Show every line in the material below in which the string "Open" appears.

____

(** * Verification of the environment-spec extension of apigee-remote-service-envoy

    The development embeds [config/environment_spec_ext.go] (package
    [config]): the emptiness predicates on authentication requirements and
    consumer authorizations, the aggregate accessor [JWTAuthentications],
    the template cache and the constructor [NewEnvironmentSpecExt].

    Go slices are lists, Go maps are [gmap]s, Go interfaces with a closed
    set of known implementers are inductive types with one further
    constructor for any other implementer and one for the nil interface. *)

From Stdlib Require Import Ascii String.
From stdpp Require Import gmap strings list fin_maps.

Open Scope string_scope.
Open Scope list_scope.

Set Warnings "-register-all,-clear-no-such-hyp".

(** ** Data model *)

(** [const wildcard = "*"] *)
Definition wildcard : string := "*".

(** The [ParamMatch] interface: [Header], [Query] and [JWTClaim] are its
    implementers in the package; the tests add one of their own
    ([testParamMatch]), and the field can be left nil. *)
Inductive ParamMatch : Type :=
  | Header (h : string)
  | Query (q : string)
  | JWTClaim (Requirement : string) (Name : string)
  | OtherMatch (tag : string)
  | NoMatch.

Record StringTransformation : Type := mkStringTransformation {
  Template : string;
  Substitution : string
}.

Record APIOperationParameter : Type := mkAPIOperationParameter {
  Match : ParamMatch;
  Transformation : StringTransformation
}.

(** The [JWKSSource] interface: [RemoteJWKS] is the only implementer of the
    package, [testJWKSSource] the one of the tests.  [CacheDuration] is a
    [time.Duration], a count of nanoseconds. *)
Inductive JWKSSource : Type :=
  | RemoteJWKS (URL : string) (CacheDuration : Z)
  | OtherJWKS (tag : string)
  | NoJWKS.

Record JWTAuthentication : Type := mkJWTAuthentication {
  jwt_Name : string;
  jwt_Issuer : string;
  jwt_Audiences : list string;
  jwt_JWKSSource : JWKSSource;
  jwt_In : list APIOperationParameter
}.

(** [AuthenticationRequirement] is a struct with a [Disabled] flag and a
    [Requirements] field of interface type [AuthenticationRequirements],
    implemented by [JWTAuthentication], [AnyAuthenticationRequirements] and
    [AllAuthenticationRequirements] (both slices of
    [AuthenticationRequirement]). *)
Inductive AuthenticationRequirement : Type :=
  | mkAuthenticationRequirement
      (disabled : bool) (requirements : AuthenticationRequirements)
with AuthenticationRequirements : Type :=
  | NoRequirements
  | JWT (j : JWTAuthentication)
  | AnyAuthenticationRequirements (rs : list AuthenticationRequirement)
  | AllAuthenticationRequirements (rs : list AuthenticationRequirement)
  | OtherRequirements (tag : string).

Definition Disabled (a : AuthenticationRequirement) : bool :=
  match a with mkAuthenticationRequirement d _ => d end.

Definition Requirements (a : AuthenticationRequirement)
  : AuthenticationRequirements :=
  match a with mkAuthenticationRequirement _ r => r end.

Record ConsumerAuthorization : Type := mkConsumerAuthorization {
  ca_Disabled : bool;
  ca_In : list APIOperationParameter
}.

(** ** Emptiness *)

(** [func (c ConsumerAuthorization) isEmpty() bool] *)
Definition ConsumerAuthorization_isEmpty (c : ConsumerAuthorization) : bool :=
  negb (ca_Disabled c) && (length (ca_In c) =? 0)%nat.

(** [func isEmpty(auth AuthenticationRequirement) bool]: a type switch on
    the [Requirements] field; each of the two slice cases runs a loop that
    returns [false] at the first child that is not empty, and every path
    that leaves the switch reaches the final [return true]. *)
Fixpoint isEmpty (auth : AuthenticationRequirement) : bool :=
  match auth with
  | mkAuthenticationRequirement _ reqs =>
      match reqs with
      | JWT _ => false
      | AnyAuthenticationRequirements a =>
          (fix loop (rs : list AuthenticationRequirement) : bool :=
             match rs with
             | [] => true
             | r :: rs' => if negb (isEmpty r) then false else loop rs'
             end) a
      | AllAuthenticationRequirements a =>
          (fix loop (rs : list AuthenticationRequirement) : bool :=
             match rs with
             | [] => true
             | r :: rs' => if negb (isEmpty r) then false else loop rs'
             end) a
      | NoRequirements | OtherRequirements _ => true
      end
  end.

(** [func (a AuthenticationRequirement) IsEmpty() bool] *)
Definition IsEmpty (a : AuthenticationRequirement) : bool :=
  negb (Disabled a) && isEmpty a.

(** The loop of [isEmpty] over a slice of children, named. *)
Fixpoint childrenEmpty (rs : list AuthenticationRequirement) : bool :=
  match rs with
  | [] => true
  | r :: rs' => if negb (isEmpty r) then false else childrenEmpty rs'
  end.

(** A requirement tree holds a JWT leaf at some depth. *)
Inductive containsJWT : AuthenticationRequirement → Prop :=
  | containsJWT_leaf d j :
      containsJWT (mkAuthenticationRequirement d (JWT j))
  | containsJWT_any d rs r :
      r ∈ rs → containsJWT r →
      containsJWT (mkAuthenticationRequirement d (AnyAuthenticationRequirements rs))
  | containsJWT_all d rs r :
      r ∈ rs → containsJWT r →
      containsJWT (mkAuthenticationRequirement d (AllAuthenticationRequirements rs)).

(** ** The specification tree *)

Record HTTPMatch : Type := mkHTTPMatch {
  PathTemplate : string;
  Method : string
}.

Record AddNameValue : Type := mkAddNameValue {
  anv_Name : string;
  anv_Value : string;
  anv_Append : bool
}.

Record NameValueTransforms : Type := mkNameValueTransforms {
  Add : list AddNameValue;
  Remove : list string
}.

Record HTTPRequestTransforms : Type := mkHTTPRequestTransforms {
  HeaderTransforms : NameValueTransforms;
  QueryTransforms : NameValueTransforms;
  PathTransform : string
}.

Record CorsPolicy : Type := mkCorsPolicy {
  AllowOrigins : list string;
  AllowOriginsRegexes : list string
}.
Lemma run_op_refines o s xs xs' :
  list_inv s xs → abs_op (dom s.2) o xs = Some xs' →
  ∃ s', run_op o s = Ok s' ∧ list_inv s' xs' ∧ dom s'.2 = dom s.2.
Proof.
  destruct s as [l mem]. intros Hinv. pose proof Hinv as (Hr & Hsz & Hu). simpl in *.
  pose proof (repr_short _ _ _ Hr) as Hlen. destruct o as [t|t| | |t]; simpl.
  - case_decide as Hc; [|done]. destruct Hc as [Hd Ht]. intros [= <-].
    destruct (insert_front_spec l mem xs t Hr Ht (Hu t Hd Ht)) as (l' & mem' & -> & Hr' & HL); [lia|].
    exists (l', mem'). split_and!; [done| |by eapply links_only_dom].
    eapply list_inv_step; [done|done|done|set_solver|set_solver].
  - case_decide as Hc; [|done]. destruct Hc as [Hd Ht]. intros [= <-].
    destruct (insert_back_spec l mem xs t Hr Ht (Hu t Hd Ht)) as (l' & mem' & -> & Hr' & HL); [lia|].
    exists (l', mem'). split_and!; [done| |by eapply links_only_dom].
    eapply list_inv_step; [done|done|done|set_solver|set_solver].
  - destruct xs as [|x xs]; [done|]. intros [= <-].
    destruct (remove_front_spec l mem x xs Hr) as (l' & mem' & -> & Hr' & Hun & HL).
    exists (l', mem'). split_and!; [done| |by eapply links_only_dom].
    eapply list_inv_step; [done|done|done|set_solver|]. intros t Ht Hn.
    apply elem_of_cons in Ht as [->|]; done.
  - destruct xs as [|x xs _] using rev_ind; [done|]. rewrite List.removelast_last. intros Hx.
    assert (xs' = xs) as -> by (destruct xs; naive_solver).
    destruct (remove_back_spec l mem xs x Hr) as (l' & mem' & -> & Hr' & Hun & HL).
    exists (l', mem'). split_and!; [done| |by eapply links_only_dom].
    eapply list_inv_step; [done|done|done|set_solver|]. intros t Ht Hn.
    apply elem_of_app in Ht as [|Ht]; [done|]. by apply list_elem_of_singleton in Ht as ->.
  - case_decide as Hc; [|done]. intros [= <-].
    apply list_elem_of_split in Hc as (l1 & l2 & ->).
    destruct (move_to_back_spec l mem l1 t l2 Hr) as (l' & mem' & -> & Hr' & HL).
    pose proof Hr as (Hnd & _). apply list.NoDup_app in Hnd as (_ & Hd & Hnd).
    apply list.NoDup_cons in Hnd as [Ht _].
    rewrite filter_ne_middle by set_solver. rewrite <- app_assoc.
    exists (l', mem'). split_and!; [done| |by eapply links_only_dom].
    eapply list_inv_step; [done|done|done|set_solver|set_solver].
Qed.
(** Raw access to the block at depth [d] of a chain. *)
Fixpoint chain_at (b : Bucket) (d : nat) : option Bucket :=
  match d with
  | O => Some b
  | S d => match next b with Some n => chain_at n d | None => None end
  end.

Definition read_slot (b : Bucket) (d j : nat) : res slot :=
  c ← deref (chain_at b d); deref (data c !! j).

Fixpoint write_slot (b : Bucket) (d j : nat) (kv : slot) : res Bucket :=
  match d with
  | O => _ ← deref (data b !! j); Ok (mkBucket (<[j:=kv]> (data b)) (next b))
  | S d => n ← deref (next b); n' ← write_slot n d j kv; Ok (mkBucket (data b) (Some n'))
  end.

(** Number of blocks of a chain; bounds the loops along it. *)
Fixpoint chain_len (b : Bucket) : nat :=
  let 'mkBucket _ n := b in S match n with Some n => chain_len n | None => 0%nat end.
End Bkt.

Record PtrHashMap := mkMap { vec : list Bucket; size : Z; align_shift : Z }.

Module PM.
(** [PtrHashMap::new]; [key_align] is [align_of::<K>()]. *)
Definition new (key_align size align : Z) : res PtrHashMap :=
  _ ← rassert (key_align <=? align);
  size ← next_power_of_two size;
  Ok (mkMap (replicate (Z.to_nat size) Bkt.default) 0 (trailing_zeros align)).

Definition dump_by_bucket (m : PtrHashMap) : list (list slot) := Bkt.dump <$> vec m.

Definition len (v : list Bucket) : Z := Z.of_nat (length v).

Definition hash_with_len (shift ptr len : Z) : res Z :=
  n ← usub len 1; Ok (Z.land (Z.shiftr ptr shift) n).

Definition hash (m : PtrHashMap) (ptr : Z) : res Z := hash_with_len (align_shift m) ptr (len (vec m)).

Definition get_bucket (m : PtrHashMap) (ptr : Z) : res Bucket :=
  h ← hash m ptr; deref (vec m !! Z.to_nat h).

Definition get (m : PtrHashMap) (ptr : Z) : res Z :=
  b ← get_bucket m ptr; Bkt.get b ptr.

(** A cursor to the first free slot of a chain; [None] is the null sentinel. *)
Abbreviation cursor := (option (nat * nat)).

(** [update_first_free!]. *)
Definition update_first_free (ff : cursor) (d j : nat) : cursor :=
  match ff with None => Some (d, j) | Some _ => ff end.

(** The inner [while]: advance a cursor to the next empty slot. *)
Fixpoint next_free (fuel : nat) (b : Bucket) (d j : nat) : res (nat * nat) :=
  match fuel with
  | O => Fault NoFuel
  | S fuel =>
      kv ← Bkt.read_slot b d j;
      if kv.1 =? 0 then Ok (d, j)
      else if (j =? 3)%nat then
        match Bkt.chain_at b (S d) with
        | Some _ => next_free fuel b (S d) 0
        | None => Fault UnwrapNone
        end
      else next_free fuel b d (S j)
  end.

(** One iteration of [for j in 0..BUCKET_SIZE] of [grow], in block [d] of
    chain [i]. *)
Definition grow_slot (shift old_len i : Z) (d : nat) (st : list Bucket * cursor) (j : nat) :
    res (list Bucket * cursor) :=
  let '(v, ff) := st in
  cur ← deref (v !! Z.to_nat i);
  '(ptr, val) ← Bkt.read_slot cur d j;
  if ptr =? 0 then Ok (v, update_first_free ff d j)
  else if negb (Z.land (Z.shiftr ptr shift) old_len =? 0) then
    cur ← Bkt.write_slot cur d j null_slot;
    let v := <[Z.to_nat i:=cur]> v in
    let ff := update_first_free ff d j in
    new_idx ← uadd i old_len;
    h ← hash_with_len shift ptr (len v);
    _ ← rassert (h =? new_idx);
    new_bkt ← deref (v !! Z.to_nat new_idx);
    new_bkt ← Bkt.insert new_bkt ptr val;
    Ok (<[Z.to_nat new_idx:=new_bkt]> v, ff)
  else
    h ← hash_with_len shift ptr (len v);
    _ ← rassert (h =? i);
    match ff with
    | None => Ok (v, None)
    | Some (fd, fj) =>
        cur ← Bkt.write_slot cur d j null_slot;
        cur ← Bkt.write_slot cur fd fj (ptr, val);
        ff ← next_free (4 * Bkt.chain_len cur) cur fd fj;
        Ok (<[Z.to_nat i:=cur]> v, Some ff)
    end.

(** [while !cur_bkt.is_null()] of [grow]. *)
Fixpoint grow_chain (fuel : nat) (shift old_len i : Z) (d : nat) (st : list Bucket * cursor) :
    res (list Bucket * cursor) :=
  match fuel with
  | O => Fault NoFuel
  | S fuel =>
      st ← rfold (grow_slot shift old_len i d) (seq 0 4) st;
      cur ← deref (st.1 !! Z.to_nat i);
      match Bkt.chain_at cur (S d) with
      | None => Ok st
      | Some _ => grow_chain fuel shift old_len i (S d) st
      end
  end.

Definition grow_bucket (shift old_len : Z) (v : list Bucket) (i : Z) : res (list Bucket) :=
  b ← deref (v !! Z.to_nat i);
  st ← grow_chain (Bkt.chain_len b) shift old_len i 0 (v, None);
  Ok st.1.

Definition grow (m : PtrHashMap) : res PtrHashMap :=
  let old_len := len (vec m) in
  new_len ← umul old_len 2;
  _ ← rassert (is_power_of_two new_len);
  let v := vec m ++ replicate (Z.to_nat (new_len - old_len)) Bkt.default in
  _ ← rassert (len v =? new_len);
  v ← rfold (grow_bucket (align_shift m) old_len) (zrange 0 old_len) v;
  Ok (mkMap v (size m) (align_shift m)).

(** [for j in 0..BUCKET_SIZE] of [shrink]. *)
Definition shrink_slot (new_len i : Z) (d : nat) (v : list Bucket) (j : nat) : res (list Bucket) :=
  cur ← deref (v !! Z.to_nat i);
  '(ptr, val) ← Bkt.read_slot cur d j;
  if negb (ptr =? 0) then
    new_idx ← usub i new_len;
    new_bkt ← deref (v !! Z.to_nat new_idx);
    new_bkt ← Bkt.insert new_bkt ptr val;
    Ok (<[Z.to_nat new_idx:=new_bkt]> v)
  else Ok v.

Fixpoint shrink_chain (fuel : nat) (new_len i : Z) (d : nat) (v : list Bucket) : res (list Bucket) :=
  match fuel with
  | O => Fault NoFuel
  | S fuel =>
      v ← rfold (shrink_slot new_len i d) (seq 0 4) v;
      cur ← deref (v !! Z.to_nat i);
      match Bkt.chain_at cur (S d) with
      | None => Ok v
      | Some _ => shrink_chain fuel new_len i (S d) v
      end
  end.

Definition shrink_bucket (new_len : Z) (v : list Bucket) (i : Z) : res (list Bucket) :=
  b ← deref (v !! Z.to_nat i);
  shrink_chain (Bkt.chain_len b) new_len i 0 v.

Definition shrink (m : PtrHashMap) : res PtrHashMap :=
  let old_len := len (vec m) in
  let new_len := old_len / 2 in
  v ← rfold (shrink_bucket new_len) (zrange new_len old_len) (vec m);
  Ok (mkMap (take (Z.to_nat new_len) v) (size m) (align_shift m)).

Definition insert (m : PtrHashMap) (ptr v : Z) : res PtrHashMap :=
  _ ← rassert (negb (ptr =? 0));
  m ← (if size m =? len (vec m) then grow m else Ok m);
  h ← hash m ptr;
  bkt ← deref (vec m !! Z.to_nat h);
  bkt ← Bkt.insert bkt ptr v;
  sz ← uadd (size m) 1;
  Ok (mkMap (<[Z.to_nat h:=bkt]> (vec m)) sz (align_shift m)).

____

▸ **Task response**:
Open Scope string_scope.
Open Scope list_scope.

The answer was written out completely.